(* ===== verification/VyLoop.v ===== *)
(** * The history of a key, from the sources

    The loop of vy_write_iterator_build_history takes exactly the statements
    of the first key from the sources. *)

From stdpp Require Import list sorting gmap.
From S2P Require Import Prelude Heap HeapSafety VyStmt VyVisible VyViews VyDeferred VyWriteIterator VyMerge VyBuild.

Open Scope Z_scope.

Section Loop.
Context {T O : Type} `{!Tuples T O, !TuplesLaws T O}.
Abbreviation stmt := (vy_stmt T O).
Abbreviation wi := (vy_write_iterator T O).
Implicit Types (s e k d : stmt) (ks ps ms : list stmt) (w : wi) (F : Prop).
Context (primary lst handler : bool) (vs : list Z) (Hvs : views_sorted vs).
Abbreviation log := (list (stmt * stmt)).

(** ** Deferred DELETEs *)

Definition key_deferred (l : log) ps : option stmt * log :=
  if primary then deferred handler l ps else (None, l).

Lemma deferred_snoc l ps s : deferred handler l (ps ++ [s]) = deferred_step handler (deferred handler l ps) s.
Proof. unfold deferred. by rewrite foldl_app. Qed.
Lemma deferred_fst l ps : fst (deferred handler l ps) = fst (deferred false [] ps).
Proof.
  induction ps as [|s ps IH] using rev_ind; [done|]. unfold deferred in *. rewrite !foldl_app. cbn.
  unfold deferred_step at 1 3. by destruct (has_type IPROTO_UPSERT s).
Qed.
Lemma key_dd_deferred l ks :
  key_dd primary lst ks = if lst then None else fst (key_deferred l ks).
Proof.
  unfold key_dd, key_deferred. destruct primary, lst; try done. by rewrite deferred_fst.
Qed.

Lemma deferred_delete_spec F w s (st : option stmt * log) (Q : Z -> wi -> Prop) :
  quiet F (wi_oom w) -> wi_handler w = handler -> wi_deferred_delete w = fst st -> wi_processed w = snd st ->
  (flagged s -> s_type s = IPROTO_DELETE \/ s_type s = IPROTO_REPLACE) ->
  (forall rc w', rc <> 0 -> F -> Q rc w') ->
  (forall oom, quiet F oom -> Q 0 (w <| wi_deferred_delete := fst (deferred_step handler st s) |>
     <| wi_processed := snd (deferred_step handler st s) |> <| wi_oom := oom |>)) ->
  wpx F (vy_write_iterator_deferred_delete s) Q w.
Proof.
  intros Hq Hh Hd Hp Hfl HF HQ. unfold vy_write_iterator_deferred_delete, deferred_step in *.
  destruct (has_type IPROTO_UPSERT s) eqn:Eu.
  { apply has_typeP in Eu. apply wpx_bind, wpx_assert.
    - apply negb_true_iff, not_true_iff_false. intros H. destruct (Hfl H); congruence.
    - apply wpx_ret. specialize (HQ (wi_oom w) Hq). rewrite <- Hd, <- Hp in HQ. by destruct w. }
  assert (forall w', wi_handler w' = handler -> quiet F (wi_oom w') -> wi_deferred_delete w' = None ->
    (forall oom, quiet F oom ->
      Q 0 (w' <| wi_deferred_delete := if has_flag VY_STMT_DEFERRED_DELETE s then Some s else None |> <| wi_oom := oom |>)) ->
    wpx F (if has_flag VY_STMT_DEFERRED_DELETE s then
      assert (fun _ => has_type IPROTO_DELETE s || has_type IPROTO_REPLACE s);;
      modify (fun w => w <| wi_deferred_delete := Some s |>);; mret 0
    else mret 0) Q w') as Hrest.
  { intros w' _ Hq' Hd' HQ'. destruct (has_flag VY_STMT_DEFERRED_DELETE s) eqn:Ef.
    - apply wpx_bind, wpx_assert.
      { apply orb_true_iff. destruct (Hfl Ef) as [E|E]; [left|right]; by apply has_typeP. }
      apply wpx_bind, wpx_modify, wpx_ret. specialize (HQ' (wi_oom w') Hq'). by destruct w'.
    - apply wpx_ret. specialize (HQ' (wi_oom w') Hq'). rewrite <- Hd' in HQ'. by destruct w'. }
  apply wpx_bind, wpx_gets, wpx_bind. rewrite Hd. destruct (fst st) as [d|].
  2: { apply wpx_ret. cbn [negb Z.eqb]. apply Hrest; [done|done|done|]. intros oom Hoom.
       specialize (HQ oom Hoom). cbn in HQ. rewrite <- Hp in HQ. by destruct w. }
  apply wpx_bind, wpx_gets, wpx_bind. rewrite Hh.
  destruct (handler && negb (has_type IPROTO_DELETE s)) eqn:Eh.
  - apply wpx_bind, wpx_on_oom, wpx_fails; [done|]. intros [] oom Hq' Hoom.
    { apply wpx_ret. cbn [negb Z.eqb]. apply wpx_ret. cbn [negb Z.eqb]. apply wpx_ret. apply HF; [done|by apply Hoom]. }
    apply wpx_bind, wpx_modify, wpx_ret. cbn [negb Z.eqb]. apply wpx_bind, wpx_modify, wpx_ret. cbn [negb Z.eqb].
    apply Hrest; [done|done|done|]. intros oom' Hoom'. specialize (HQ oom' Hoom'). cbn in HQ. rewrite <- Hp in HQ.
    by destruct w.
  - apply wpx_ret. cbn [negb Z.eqb]. apply wpx_bind, wpx_modify, wpx_ret. cbn [negb Z.eqb].
    apply Hrest; [done|done|done|]. intros oom Hoom. specialize (HQ oom Hoom). cbn in HQ. rewrite <- Hp in HQ.
    by destruct w.
Qed.

(** ** The loop *)

Definition env w := (wi_rv_used_count w, wi_stmt_i w, wi_last w, wi_src_list w).

Record loop_at (l : log) w ps : Prop := {
  la_views : wi_read_views w = empty_views vs (histories lst vs ps);
  la_last : wi_is_last_level w = lst;
  la_primary : wi_is_primary w = primary;
  la_handler : wi_handler w = handler;
  la_dd : wi_deferred_delete w = fst (key_deferred l ps);
  la_log : wi_processed w = snd (key_deferred l ps);
}.

Definition is_insert s : bool := has_type IPROTO_INSERT s || (negb primary && has_flag VY_STMT_UPDATE s).

Lemma loop_deferred_spec F (l : log) w s ps (Q : Z -> wi -> Prop) :
  loop_at l w ps -> quiet F (wi_oom w) ->
  (flagged s -> s_type s = IPROTO_DELETE \/ s_type s = IPROTO_REPLACE) ->
  (forall rc w', rc <> 0 -> F -> Q rc w') ->
  (forall oom, quiet F oom -> Q 0 (w <| wi_deferred_delete := fst (key_deferred l (ps ++ [s])) |>
     <| wi_processed := snd (key_deferred l (ps ++ [s])) |> <| wi_oom := oom |>)) ->
  wpx F (if primary then vy_write_iterator_deferred_delete s else mret 0) Q w.
Proof.
  intros Hl Hq Hfl HF HQ. pose proof Hl as [_ _ _ Hh Hd Hp]. unfold key_deferred in *. destruct primary.
  - rewrite deferred_snoc in HQ. by eapply deferred_delete_spec.
  - apply wpx_ret. specialize (HQ (wi_oom w) Hq). rewrite <- Hd, <- Hp in HQ. by destruct w.
Qed.

Lemma sorted_snoc ps s rest :
  StronglySorted (newer primary) (ps ++ s :: rest) -> Forall (fun p => newer primary p s) ps.
Proof.
  intros Hs. apply Forall_forall. intros p Hp.
  eapply StronglySorted_app_1_elem_of in Hs; [exact Hs|done|by left].
Qed.

Lemma same_key_le k s : same_key (s_tuple k) (s_tuple s) -> tuple_compare (s_tuple s) (s_tuple k) <= 0.
Proof. intros H. apply Z.eq_le_incl. change (same_key (s_tuple s) (s_tuple k)). by symmetry. Qed.

Lemma history_loop_spec F (l : log) k ms rest : forall fuel w src c i count s ps sr,
  feeds (Some k) (wi_srcs w) (wi_src_heap w) (s :: rest ++ ms) ->
  wi_srcs w !! src = Some sr -> src_entry sr = Some s ->
  Forall (fun s => same_key (s_tuple k) (s_tuple s)) (s :: rest) ->
  Forall (fun s => tuple_compare (s_tuple k) (s_tuple s) < 0) ms ->
  key_input primary (ps ++ s :: rest) ->
  loop_at l w ps -> quiet F (wi_oom w) -> cursor_at vs ps c i -> count = total (histories lst vs ps) ->
  (length rest < fuel)%nat ->
  wpx F (history_loop fuel src c count) (fun r w' =>
    (fst (fst r) <> 0 /\ F) \/
    (r = (0, total (histories lst vs (ps ++ s :: rest)), first_insert primary (ps ++ s :: rest)) /\
     feeds (Some k) (wi_srcs w') (wi_src_heap w') ms /\ loop_at l w' (ps ++ s :: rest) /\
     quiet F (wi_oom w') /\ env w' = env w)) w.
Proof.
  induction rest as [|s' rest IH]; intros fuel w src c i count s ps sr Hf Ex Es Hsame Hms Hin Hl Hq Hc -> Hfuel;
    (destruct fuel as [|fuel]; [lia|]); cbn [history_loop].
  all: pose proof (Forall_inv Hsame) as Hks.
  all: assert (0 < s_lsn s) as Hpos by (pose proof (fd_pos _ _ _ _ Hf) as Hp; by apply Forall_inv in Hp).
  all: pose proof (sorted_snoc _ _ _ (ki_sorted _ _ Hin)) as Hnew.
  all: assert (flagged s -> s_type s = IPROTO_DELETE \/ s_type s = IPROTO_REPLACE) as Hfl
    by (pose proof (ki_flag _ _ Hin) as Hk; rewrite Forall_forall in Hk; apply Hk; set_solver).
  all: apply wpx_bind; eapply wpx_src_stmt; [done|done|]; apply wpx_bind, wpx_gets; rewrite (la_primary _ _ _ Hl).
  all: apply wpx_bind; eapply loop_deferred_spec; [done|done|done| |].
  1, 3: intros rc w' Hrc HF; replace (negb (rc =? 0)) with true by (destruct (Z.eqb_spec rc 0); done);
        apply wpx_ret; by left.
  all: intros oom1 Hq1; cbn [negb Z.eqb]; apply wpx_bind.
  all: eapply (take_stmt_spec lst vs Hvs primary F); [apply Hl|apply Hl|done|done|done|done| |].
  1, 3: intros [[rc saved] c'] w' Hrc HF; cbn in Hrc;
        replace (negb (rc =? 0)) with true by (destruct (Z.eqb_spec rc 0); done); apply wpx_ret; by left.
  all: intros saved c' i' oom2 Hq2 Hc' Htot; cbn [negb Z.eqb]; apply wpx_bind.
  all: eapply wpx_mono; [eapply (merge_step_spec F (Some k)); [exact Hf|]|].
  1, 3: intros ? [= <-]; by apply same_key_le.
  all: intros _ w2 [(srcs & h & ->) Hf2]; cbn in Hf2; apply wpx_bind; unfold vy_source_heap_top; apply wpx_on_heap; cbn.
  all: assert (total (histories lst vs ps) + (if saved then 1 else 0) =
         (if saved then total (histories lst vs ps) + 1 else total (histories lst vs ps))) as Ecount
    by (destruct saved; lia).
  - eapply wp_mono; [by eapply feeds_top_end|]. intros top h' [-> ->].
    pose proof (fd_end _ _ _ _ Hf2) as Ee. cbn in Ee.
    apply wpx_bind. eapply wpx_src_stmt; [exact Ee|done|].
    apply wpx_bind. eapply wpx_get_src; [exact Ee|]. cbn [src_is_end_of_key end_src]. apply wpx_ret. right.
    split_and!.
    + f_equal; [f_equal; lia|]. unfold first_insert. by rewrite last_snoc.
    + exact Hf2.
    + destruct Hl. by split.
    + done.
    + done.
  - eapply wp_mono; [eapply feeds_top; [exact Hf2|]|].
    { intros ? [= <-]. pose proof (Forall_inv (Forall_inv_tail Hsame)) as Hk2. by apply same_key_le. }
    intros top h' (-> & x & sx & -> & _ & Hne & Ex' & Es').
    apply wpx_bind. eapply wpx_src_stmt; [exact Ex'|done|].
    apply wpx_bind. eapply wpx_get_src; [exact Ex'|].
    rewrite (so_real _ (fd_srcs _ _ _ _ Hf2 x sx Ex' Hne)).
    replace (ps ++ s :: s' :: rest) with ((ps ++ [s]) ++ s' :: rest) in * by (by rewrite <- app_assoc).
    eapply wpx_mono; [|intros r w' H; exact H].
    eapply (IH fuel (mk_wi _ _ _ _ _ _ _ _ _ _ _ _ _) x c' i' _ s' (ps ++ [s]) sx); try done.
    + by apply Forall_inv_tail in Hsame.
    + destruct Hl. by split.
    + lia.
    + cbn in Hfuel. lia.
Qed.

(** ** The history of the first key *)

(** The state between two keys. *)
Record between (l : log) w : Prop := {
  bt_views : wi_read_views w = empty_views vs (map (fun _ => []) vs);
  bt_last : wi_is_last_level w = lst;
  bt_primary : wi_is_primary w = primary;
  bt_handler : wi_handler w = handler;
  bt_dd : wi_deferred_delete w = None;
  bt_log : wi_processed w = l;
}.

Lemma histories_nil : histories lst vs ([] : list stmt) = map (fun _ => []) vs.
Proof. clear Hvs. induction vs as [|v vs' IH]; [done|]. cbn. by rewrite IH. Qed.
Lemma total_nil : total (histories lst vs ([] : list stmt)) = 0.
Proof. rewrite histories_nil. unfold total. clear Hvs. induction vs as [|v vs' IH]; done. Qed.

Lemma cursor_start : vs <> [] -> cursor_at vs ([] : list stmt) (0, vlsn_at vs 0, vlsn_at vs 1) 0.
Proof.
  intros Hne. split; cbn; [done|done|by left|done| |lia]. intros H. by inversion H.
Qed.

Lemma build_history_spec F (l : log) w s rest ms :
  vs <> [] ->
  feeds None (wi_srcs w) (wi_src_heap w) (s :: rest ++ ms) ->
  Forall (fun s' => same_key (s_tuple s) (s_tuple s')) rest ->
  Forall (fun s' => tuple_compare (s_tuple s) (s_tuple s') < 0) ms ->
  key_input primary (s :: rest) -> between l w -> quiet F (wi_oom w) -> wi_stmt_i w = -1 ->
  wpx F vy_write_iterator_build_history (fun r w' =>
    (fst (fst r) <> 0 /\ F) \/
    (r = (0, total (histories lst vs (s :: rest)), first_insert primary (s :: rest)) /\
     feeds None (wi_srcs w') (wi_src_heap w') ms /\
     wi_read_views w' = empty_views vs (histories lst vs (s :: rest)) /\
     wi_is_last_level w' = lst /\ wi_is_primary w' = primary /\ wi_handler w' = handler /\
     wi_deferred_delete w' = key_dd primary lst (s :: rest) /\
     wi_processed w' = snd (key_deferred l (s :: rest)) /\
     quiet F (wi_oom w') /\ env w' = env w)) w.
Proof.
  intros Hne Hf Hsame Hms Hin Hb Hq Hi. pose proof Hb as [B1 B2 B3 B4 B5 B6].
  unfold vy_write_iterator_build_history.
  apply wpx_bind, wpx_assert; [by rewrite Hi|]. apply wpx_bind, wpx_assert; [by rewrite B5|].
  apply wpx_bind. unfold vy_source_heap_top. apply wpx_on_heap.
  eapply wp_mono; [by eapply feeds_top|]. intros top h' (-> & x & sr & -> & _ & Hx & Ex & Es).
  replace (w <| wi_src_heap := wi_src_heap w |>) with w by (by destruct w).
  apply wpx_bind. eapply wpx_src_stmt; [done|done|].
  apply wpx_seq. eapply insert_end_spec; [done|done| |].
  { intros rc w' Hrc HF. replace (negb (rc =? 0)) with true by (destruct (Z.eqb_spec rc 0); done).
    apply wpx_bind, wpx_modify, wpx_ret. by left. }
  intros h1 oom1 Hq1 Hf1. cbn [negb Z.eqb].
  set (w1 := w <| wi_srcs := <[END_OF_KEY := end_src s]> (wi_srcs w) |> <| wi_oom := oom1 |> <| wi_src_heap := h1 |>) in *.
  assert (loop_at l w1 []) as Hl.
  { split; try done; cbn; rewrite ?histories_nil; unfold key_deferred; destruct primary; done. }
  apply wpx_bind. eapply wpx_get_vlsn; [apply Hl|apply histories_length|lia|].
  apply wpx_bind. eapply wpx_get_vlsn; [apply Hl|apply histories_length|lia|].
  apply wpx_bind, wpx_gets, wpx_bind.
  rewrite (left_count_pending w1 (Some s) (s :: rest ++ ms)) by done.
  eapply wpx_mono; [eapply (history_loop_spec F l s ms rest _ w1 x _ 0 0 s [] sr)|].
  { exact Hf1. }
  { cbn. by rewrite lookup_insert_ne. }
  { done. }
  { by constructor. }
  { done. }
  { done. }
  { done. }
  { done. }
  { by apply cursor_start. }
  { by rewrite total_nil. }
  { cbn. rewrite length_app. lia. }
  intros r w2 [[Hrc HF]|(-> & Hf2 & Hl2 & Hq2 & Hen)].
  { apply wpx_bind, wpx_modify. unfold wpx.
    match goal with |- match ?m with _ => _ end => destruct m as [[r' w3]|] eqn:Em; [|done] end.
    left. split; [|done]. revert Em. unfold mbind, prog_bind.
    destruct (vy_source_heap_delete END_OF_KEY _) as [[]|]; [|done]. cbn. intros [= <- _]. done. }
  apply wpx_bind, wpx_modify. cbn [fst Z.eqb andb]. rewrite (la_last _ _ _ Hl2).
  set (w3 := if lst then w2 <| wi_deferred_delete := None |> else w2).
  assert (feeds (Some s) (wi_srcs w3) (wi_src_heap w3) ms) as Hf3 by (unfold w3; by destruct lst).
  apply wpx_seq. eapply delete_end_spec; [exact Hf3|].
  intros w4 (srcs4 & h4 & ->) Hf4. apply wpx_ret. right. pose proof Hl2 as [L1 L2 L3 L4 L5 L6].
  assert (wi_deferred_delete w3 = key_dd primary lst (s :: rest)) as Hdd3
    by (rewrite (key_dd_deferred l); unfold w3; by destruct lst).
  split_and!; try done; cbn; unfold w3; by destruct lst.
Qed.

Lemma build_history_end F w :
  feeds None (wi_srcs w) (wi_src_heap w) [] -> wi_stmt_i w = -1 -> wi_deferred_delete w = None ->
  wpx F vy_write_iterator_build_history (fun r w' => r = (0, 0, false) /\ w' = w) w.
Proof.
  intros Hf Hi Hd. unfold vy_write_iterator_build_history.
  apply wpx_bind, wpx_assert; [by rewrite Hi|]. apply wpx_bind, wpx_assert; [by rewrite Hd|].
  apply wpx_bind. unfold vy_source_heap_top. apply wpx_on_heap.
  eapply wp_mono; [by apply (feeds_top_nil _ _ Hf)|]. intros top h' [-> ->]. apply wpx_ret.
  split; [done|]. by destruct w.
Qed.
End Loop.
——————
**INSTRUCTIONS FOR THE TASK:**
With the first line being the one containing "intros Hne Hf" and the last line the one containing "left. split; [|done].", transcribe exactly the lines above that fall in that range.

**RESPONSE TO THE EXERCISE:**
  intros Hne Hf Hsame Hms Hin Hb Hq Hi. pose proof Hb as [B1 B2 B3 B4 B5 B6].
  unfold vy_write_iterator_build_history.
  apply wpx_bind, wpx_assert; [by rewrite Hi|]. apply wpx_bind, wpx_assert; [by rewrite B5|].
  apply wpx_bind. unfold vy_source_heap_top. apply wpx_on_heap.
  eapply wp_mono; [by eapply feeds_top|]. intros top h' (-> & x & sr & -> & _ & Hx & Ex & Es).
  replace (w <| wi_src_heap := wi_src_heap w |>) with w by (by destruct w).
  apply wpx_bind. eapply wpx_src_stmt; [done|done|].
  apply wpx_seq. eapply insert_end_spec; [done|done| |].
  { intros rc w' Hrc HF. replace (negb (rc =? 0)) with true by (destruct (Z.eqb_spec rc 0); done).
    apply wpx_bind, wpx_modify, wpx_ret. by left. }
  intros h1 oom1 Hq1 Hf1. cbn [negb Z.eqb].
  set (w1 := w <| wi_srcs := <[END_OF_KEY := end_src s]> (wi_srcs w) |> <| wi_oom := oom1 |> <| wi_src_heap := h1 |>) in *.
  assert (loop_at l w1 []) as Hl.
  { split; try done; cbn; rewrite ?histories_nil; unfold key_deferred; destruct primary; done. }
  apply wpx_bind. eapply wpx_get_vlsn; [apply Hl|apply histories_length|lia|].
  apply wpx_bind. eapply wpx_get_vlsn; [apply Hl|apply histories_length|lia|].
  apply wpx_bind, wpx_gets, wpx_bind.
  rewrite (left_count_pending w1 (Some s) (s :: rest ++ ms)) by done.
  eapply wpx_mono; [eapply (history_loop_spec F l s ms rest _ w1 x _ 0 0 s [] sr)|].
  { exact Hf1. }
  { cbn. by rewrite lookup_insert_ne. }
  { done. }
  { by constructor. }
  { done. }
  { done. }
  { done. }
  { done. }
  { by apply cursor_start. }
  { by rewrite total_nil. }
  { cbn. rewrite length_app. lia. }
  intros r w2 [[Hrc HF]|(-> & Hf2 & Hl2 & Hq2 & Hen)].
  { apply wpx_bind, wpx_modify. unfold wpx.
    match goal with |- match ?m with _ => _ end => destruct m as [[r' w3]|] eqn:Em; [|done] end.
    left. split; [|done]. revert Em. unfold mbind, prog_bind.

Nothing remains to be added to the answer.